[openstack-dev] [nova] Stein PTG summary
melanie witt
melwittt at gmail.com
Wed Sep 26 22:10:46 UTC 2018
Hello everybody,
I've written up a high level summary of the discussions we had at the
PTG -- please feel free to reply to this thread to fill in anything I've
missed.
We used our PTG etherpad:
https://etherpad.openstack.org/p/nova-ptg-stein
as an agenda and each topic we discussed was filled in with agreements,
todos, and action items during the discussion. Please check out the
etherpad to find notes relevant to your topics of interest, and reach
out to us on IRC in #openstack-nova, on this mailing list with the
[nova] tag, or by email to me if you have any questions.
Now, onto the high level summary:
Rocky retrospective
===================
We began Wednesday morning with a retro on the Rocky cycle and captured
notes on this etherpad:
https://etherpad.openstack.org/p/nova-rocky-retrospective
The runways review process was seen as overall positive and helped get
some blueprint implementations merged that had languished in previous
cycles. We agreed to continue with the runways process as-is in Stein
and use it for approved blueprints. We did note that we could do better
at queuing important approved work into runways, such as
placement-related efforts that were not added to runways last cycle.

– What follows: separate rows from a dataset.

(* ===== verification/Prelude.v ===== *)
(** * Verification library for the theyos mesh-session control plane

    The program. theyos is a Rust workspace under [src/admin/rust]. Its
    mesh-session subsystem decides which machine key may sign for a household
    and carries the sessions those keys authenticate. Modelled here are
    [mesh-session-control-model-rs] (the control record: one durable record per
    identity and purpose that says which key generations are live, pending,
    revoked or to be destroyed), [mesh-session-core-rs] (the wire protocol
    between peers) and, of [household-rs], the registry of the sessions a
    machine admits, the roster of machines it judges them by (the signed
    checkpoints, their admission and their durable store), and the ledger of
    the nonces its peers have spent; and [mesh-session-runtime-rs], which puts
    these behind the traits of the protocol. The other crates are
    servers, command line tools, virtual machine drivers and key storage around
    operating system and network interfaces; they are not modelled.

    How the parts interact. Every change of the record is a transition
    ([transition.rs], [apply]) computed from the record on disk and committed
    by [commit.rs] through the compare-and-swap store of [store.rs], under the
    locks of [locks.rs]; [cell.rs] ties the three together and keeps one cell
    per path. [activate.rs], [gc.rs] and [sign.rs] are the orchestrations that
    combine the cell with the secret backend ([secret_backend.rs]), the roster
    and the signature verifier ([validator.rs]), doing slow work with no lock
    held. In the protocol crate two machines run a ceremony over a Noise
    channel ([noise.rs], [auth_state_machine.rs]): five signed frames and a
    signed intent ([auth_frames.rs], [intent.rs], [delegation.rs]), in canonical
    CBOR ([cbor.rs]) inside length-prefixed records ([wire.rs]), within the
    budget their connection was admitted with ([ingress.rs]). It spends a nonce
    of a ledger and a permit of an admission registry, and ends in an active
    session that carries data ([post_active.rs]) and rekeys as [rekey.rs] says.
    Clocks, signer, verifier, resolver, ledger and registry are traits there.
    The registry is [household-rs/src/mesh_session_registry.rs]: ceremonies
    reserve and commit sessions in it, sessions ask its gates for a guard around
    every payload, and roster updates revoke sessions and wait their guards out.
    The ledger is [household-rs/src/mesh_intent_nonce_ledger.rs]: one file of
    unexpired nonces per household, replaced atomically under a lock file that
    also holds a marker, by a worker that callers wait for up to a deadline.
    The roster is [machine_roster_authority.rs] and [machine_roster_store.rs]:
    the household's owner signs checkpoints, each naming its predecessor, the
    machines that are active and the chain of revocations so far; a machine
    admits them one by one, keeps the last with its genesis and predecessor in
    one file and the highest wall clock it has seen in another, and re-derives
    its state from those files, verifying every signature again, whenever it
    answers which machines are current. [mesh-session-runtime-rs] is where they
    meet: it consumes a nonce with a floor the roster gives out, admits a peer
    against a view the roster gives out and a permit of the registry, and
    answers the validator of the control record from the roster
    ([roster_bridge.rs], with [mesh_session_bridge.rs] of [keystore-rs]).

    Files, in dependency order.
    - [Prelude] (this file): Rust's [Result] and [?] as a monad, checked 64-bit
      arithmetic, bytes and endianness, the iterator methods the code uses,
      the tactics [res_inv], [case_bools] and [by_decide], the hint databases.
    - [ControlRecord] ([record.rs]): the data types, slot and identity digests,
      bounded terminal results, [cap_occupancy], and [invariants_hold] loop by
      loop, with its declarative reading [Consistent]. SHA-256 and BLAKE3 are
      the parameters of the class [Hashes]; [HashLaws] states a digest length
      and collision freedom.
    - [Transition] ([transition.rs]): [apply], one definition per arm.
      [TransitionInv]: the invariant [Inv], its preservation arm by arm, and
      reachability ([rstep]). [TransitionEffect]: what an accepted arm does, as
      a relation. [Samples]: concrete hashes and a concrete history at which
      the hypotheses of the theorems hold. [TransitionSpec]: the theorems.
      [History]: long-range facts the orchestrations rely on.
    - [Locks] ([locks.rs]): threads stepping through the turnstile and the
      access lock; every interleaving is a path of [lstep].
    - [Codec], [StoreSpec], [Store], [StoreProofs] ([store.rs]): canonical
      CBOR over an abstract [ciborium]; the store trait as a class with a
      contract; the file store over a disk in which a crash may surface any
      directory state since the last directory fsync, and file data only if it
      was synced, with every system call allowed to fail; the proof that the
      file store and the fault-injecting store keep the contract.
    - [Commit] ([commit.rs]) and [Cell] ([cell.rs]): proved against the store
      contract, so they hold for every store that keeps it. [cstep] collects
      all a cell's disk can go through: commits, sweeps, crashes.
    - [Backend] ([secret_backend.rs]): the trait and its documented contract,
      discharged by the in-memory backend. [Validator] ([validator.rs]).
    - [Activate] ([activate.rs]), [Sign] ([sign.rs]), [Gc] and [GcProofs]
      ([gc.rs]): the orchestrations. What other threads and processes do
      between two of their actions is an argument of the definitions, bounded
      in the theorems only by what a cell allows ([rtc rstep], [rtc cstep]).
    - [Rekey] ([rekey.rs]), [Cbor], [CborProofs], [CborSample] ([cbor.rs];
      [ciborium] and serde's visitors are the class [CborCrate] with the laws
      [CborLaws], which the concrete codec of [CborSample] satisfies), [Wire]
      ([wire.rs]), [Ingress] ([ingress.rs]), [Crypto] (SHA-256, P-256 and
      [snow], as classes), [SessionErrors] ([error.rs]), [PostActive]
      ([post_active.rs]), [Delegation] ([delegation.rs]), [AuthFrames]
      ([auth_frames.rs]), [Intent] ([intent.rs]): the data of the protocol.
    - [Seams]: the traits the ceremony calls, as one class over an arbitrary
      external state, and the connection with a log of every effect. [Refine]:
      a small logic for showing that a program's log is a path of a state
      machine.
    - [Noise] ([noise.rs]), [Handshake] (the ceremony of
      [auth_state_machine.rs], one definition per phase), [Session] (the active
      session of the same file). [Protocol]: what each side promises, as two
      labelled state machines. [HandshakeProofs], [Agreement], [SessionProofs],
      [SessionLink], [Records]: the theorems. [SessionSamples]: toy instances
      of every class, on which both sides of a ceremony run byte for byte.
    - [RosterView] ([machine_roster_authority.rs], its last part): the view of
      a roster checkpoint and the bindings derived from it. [Registry]
      ([mesh_session_registry.rs]): the data under the registry lock and each
      critical section as a function. [RegistrySteps]: the methods as threads,
      one step per access to a shared atomic, a lock or the condition variable,
      with panics and spurious wake-ups. [RegistryInv]: the invariant and what a
      step of one call leaves true for another; [RegistryPreserve] (draining and
      forwarding), [RegistryLock] (the registry lock) and [RegistryBodies] (the
      critical sections) prove it preserved. [RegistryHistory]: what only moves
      forward. [RegistryLive]: progress. [RegistrySpec]: the theorems.
    - [Canonical] ([tunnel-wire-rs/src/canonical.rs]): the canonical CBOR of
      data at rest. [Ledger] ([mesh_intent_nonce_ledger.rs]): the record of
      spent nonces, its encoding and the decision on a request. [LedgerDisk]:
      its files, with the states a power failure may expose, and every
      operation on them with every call allowed to fail. [LedgerProofs]: the
      invariant of all histories of a ledger. [LedgerSpec]: the theorems.
    - [Household] ([person_cert.rs], [machine_cert.rs], [caveats.rs],
      [keys.rs]): owner and machine certificates and their verification.
      [Roster] and [RosterAdmit] ([machine_roster_authority.rs]): the wire
      types, the hashes and signatures over them; projection, admission, the
      replay of stored checkpoints, currency. [RosterProofs], [RosterInv]: what
      each of these accepts, and the invariant of an accepted state.
      [RosterRecord] and [RosterStore] ([machine_roster_store.rs]): the stored
      records and the re-derivation of a state from them; the two files, the
      atomic writer, the floor latch, the operations of the coordinator.
      [RosterRederive], [RosterDisk], [RosterHistory]: their laws, and what one
      operation or power failure can do to the files. [RosterSamples]: a
      household of two machines whose roster runs byte for byte. [RosterSpec]:
      the theorems.
    - [Runtime] ([d1_admission.rs], [intent_nonce_ledger_bridge.rs],
      [clock.rs]): the adapters, over the state of one machine (roster, ledger,
      registry). [RuntimeHistory]: the states a machine can reach, running,
      restarting and losing power, and their invariant. [RuntimeRegistry]: a
      permit is for the binding it was asked for, and asking for one ends.
      [RuntimeAdapters]: each adapter is a run of the machine. [RuntimeCeremony]:
      the class [RuntimeSeams], by which the seams of a ceremony are these
      adapters, and a logic that carries the machine through a ceremony.
      [RuntimeSpec]: the theorems. [RuntimeSamples]: a machine on which two
      ceremonies run byte for byte. [RosterBridge] ([roster_bridge.rs],
      [mesh_session_bridge.rs]): the roster behind the validator and the
      resolver of retained generations.

    What the theorems show.
    - Record: records reachable with inspection reports that name the inspected
      slot are consistent ([apply] does not check the slot, and a report of
      another one breaks it); a revocation with a new transaction id is never
      blocked and fences out every older worker; terminal requests are applied once; slots
      are conserved; quarantine is permanent; the authority changes only by
      revocation and activation.
    - Store, commit, cell: replacement is atomic and durable under crashes and
      failing calls; a commit leaves the record it found or what one transition
      made of it; a committed record is never lost; one live cell per path.
    - Orchestrations: an activation makes exactly the validated and physically
      confirmed generation live, and loses to a concurrent revocation; a
      signature is made by the validated key while it is live, and never after
      a revocation; the GC worker destroys only keys no record can use again,
      and its loops terminate.
    - Locks: exclusion, no overtaking of a waiting writer, progress.
    - Protocol data: canonical CBOR is a normal form; frames, intents and
      records round-trip and decode only to valid values; a signature cannot be
      moved to another record; permits cannot jump the rekey boundary.
    - Ceremony: each side's effects, in order, are a path of its state machine
      whatever the peer, the stream and the seams do; a nonce is spent at most
      once and only for an authenticated intent; a permit is settled exactly
      once; an initiator that becomes active agrees with its responder.
    - Session: closing is final; a payload moves only under a granted guard and
      before the expiry; receiving ends; what is sent arrives, across rekeys.
    - Registry, in every interleaving: a guard is granted only while the roster
      allows the session; condemned sessions of the current generation end
      closed and drained, and what is drained stays so;
      a permit always decides its session; updates never go back; calls do not
      deadlock.
    - Ledger, in every history of failing calls, killed processes and power
      failures: a committed nonce is committed again only after some request
      presented a floor past its end (its own, if floors do not go back; if they
      do, it can be committed again unexpired) and is not lost before that; every
      answer says what became of the record; a ledger can always be opened again.
    - Roster, in every history of presented checkpoints, failing calls,
      restarts and power failures: a revocation is permanent (up to collisions
      of SHA-256 between presented revocations); the wall floor never goes
      back; an active answer is vouched for by the owner's and the household's
      signatures on disk; an answer to a checkpoint is the state machine's, and
      durable; queries and snapshots agree; and a checkpoint issued outside its
      certificate's validity can disable the store.
    - End to end, on a machine that runs ceremonies, is restarted and loses
      power: the peer of a session is a machine the household certified, active
      in a view the roster gave out during the ceremony; the nonce of an intent
      is accepted twice only after it expired by a floor the roster gave out; an
      admission ends by its deadline; and the resolver of the control record
      answers for its own machine, whichever initiator it is asked for.

    Conventions and bounds. A [u64] is a [Z] with its bound in the
    well-formedness predicates and [checked_add] where the code uses it; a
    timestamp or revision is such a [Z]. An I/O failure is an explicit
    argument (a record of which calls fail), so theorems quantify over all of
    them. An assertion or [unreachable!] that fires is [None] or [Panicked].
    Loops the code bounds by a counter recurse on it (eight commit attempts);
    the GC loops take fuel, and [2 (n + m) + 1] rounds are proved enough for
    [n] entries and [m] added meanwhile; reads and writes take as many rounds
    as bytes, and the receive loop as many as the stream has bytes, since every
    round takes a record off it ([receive_ends]).

    Not modelled: lock poisoning outside the registry; the registry's notices
    to session handles once a revocation is over; how the ledger's directories
    and lock file are found and checked when it is opened; how a roster
    coordinator reads and validates the household record and the owner's
    authentication state when it is made; the envelope roster evidence is signed
    in; issuing certificates; the memory ordering
    inside the standard locks; the signer over opaque key slots and the cell
    factory of [mesh_session_bridge.rs]; the fault-injecting test cell (its store is modelled); the clocks of
    the test suite; hash, CBOR, signature and Noise implementations
    (parameters); the zeroizing of buffers; the crates around these. *)

From stdpp Require Import base gmap sets list strings.
From Stdlib Require Import ZArith Lia Ascii Sorting.Sorted.
(* ===== verification/ControlRecord.v ===== *)
(** * The single-record control state

    Models [mesh-session-control-model-rs/src/record.rs]: the data of
    [MeshSignerControlRecordV1], the derived digests and slot identifiers,
    the bounded terminal-result list and the record's own consistency
    predicate [invariants_hold]. *)

From stdpp Require Import base gmap sets list strings.
From Stdlib Require Import ZArith Lia Ascii.
From S2P Require Import Prelude.

Open Scope Z_scope.

(** ** Digests

    SHA-256 and BLAKE3 come from the [sha2] and [blake3] crates. *)

Class Hashes := {
  sha256 : bytes → bytes;      (* [Sha256::finalize] over the updates *)
  blake3_hex : bytes → string  (* [blake3::Hasher::finalize().to_hex()] *)
}.

(** ** Enumerations and structs *)

Inductive Channel := Channel_Dev | Channel_Release.

Record ControlIdentity := MkControlIdentity {
  ci_hh_id : string;
  ci_machine_id : string;
  ci_channel : Channel;
}.

Inductive PurposeId := PurposeId_MeshSession | PurposeId_RosterSync.

Inductive RevocationReason :=
| Reason_Compromised
| Reason_Lost
| Reason_OwnerAction
| Reason_MachineRevoked.

Definition is_urgent (r : RevocationReason) : bool := true.

Inductive Authority :=
| Authority_Empty
| Authority_Active
| Authority_Revoked (reason : RevocationReason).

Inductive PendingPhase := PendingPhase_Intent | PendingPhase_KeyObserved.

Inductive BackendKind :=
| BackendKind_SecureEnclave
| BackendKind_TpmSealedSoftware
| BackendKind_File.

We discussed whether or not to move the spec freeze deadline back to
milestone 1 (we used milestone 2 in Rocky). I have an action item to dig
into whether or not the late breaking regressions we found at RC time:
https://etherpad.openstack.org/p/nova-rocky-release-candidate-todo
were related to the later spec freeze at milestone 2. The question we
want to answer is: did a later spec freeze lead to implementations
landing later and resulting in the late detection of regressions at
release candidate time?
Finally, we discussed a lot of things around project management,
end-to-end themes for a cycle, and people generally not feeling they had
clarity throughout the cycle about which efforts and blueprints were
most important, aside from runways. We got a lot of work done in Rocky,
but not as much of it materialized into user-facing features and
improvements as it did in Queens. Last cycle, we had thought runways
would capture what is a priority at any given time, but looking back, we
determined it would be helpful if we still had over-arching
goals/efforts/features written down for people to refer to throughout
the cycle. We dove deeper into that discussion on Friday during the hour
before lunch, where we came up with user-facing themes we aim to
accomplish in the Stein cycle:
https://etherpad.openstack.org/p/nova-ptg-stein-priorities
Note that these are _not_ meant to preempt anything in runways, these
are just 1) for my use as a project manager and 2) for everyone's use to
keep a bigger picture of our goals for the cycle in their heads, to aid
in their work and review outside of runways.
Themes
======
With that, I'll briefly mention the themes we came up with for the cycle:
* Compute nodes capable to upgrade and exist with nested resource
providers for multiple GPU types
* Multi-cell operational enhancements: resilience to "down" or
poor-performing cells and cross-cell instance migration
* Volume-backed user experience and API hardening: ability to specify
volume type during boot-from-volume, detach/attach of root volume, and
volume-backed rebuild
These are the user-visible features and functionality we aim to deliver
and we'll keep tabs on these efforts throughout the cycle to keep them
making progress.
Placement
=========
As usual, we had a lot of discussions on placement-related topics, so
I'll try to highlight the main things that stand out to me. Please see
the "Placement" section of our PTG etherpad for all the details and
additional topics we discussed.
We discussed the regression in behavior that happened when we removed
the Aggregate[Core|Ram|Disk]Filters from the scheduler filters -- these
filters allowed operators to set overcommit allocation ratios per
aggregate instead of per host. We agreed on the importance of restoring
this functionality and hashed out a concrete plan, with two specs needed
to move forward:
https://review.openstack.org/552105
https://review.openstack.org/544683
The other standout discussions were around the placement extraction and
closing the gaps in nested resource providers. For the placement
extraction, we are focusing on full support of an upgrade from
integrated placement => extracted placement, including assisting with
making sure deployment tools like OpenStack-Ansible and TripleO are able
to support the upgrade. For closing the gaps in nested resource
providers, there are many parts to it that are documented on the
aforementioned PTG etherpads. By closing the gaps with nested resource
providers, we'll open the door for being able to support minimum
bandwidth scheduling as well.
Cells
=====
On cells, the main discussions were around resiliency "down" and
poor-performing cells and cross-cell migration. Please see the "Cells"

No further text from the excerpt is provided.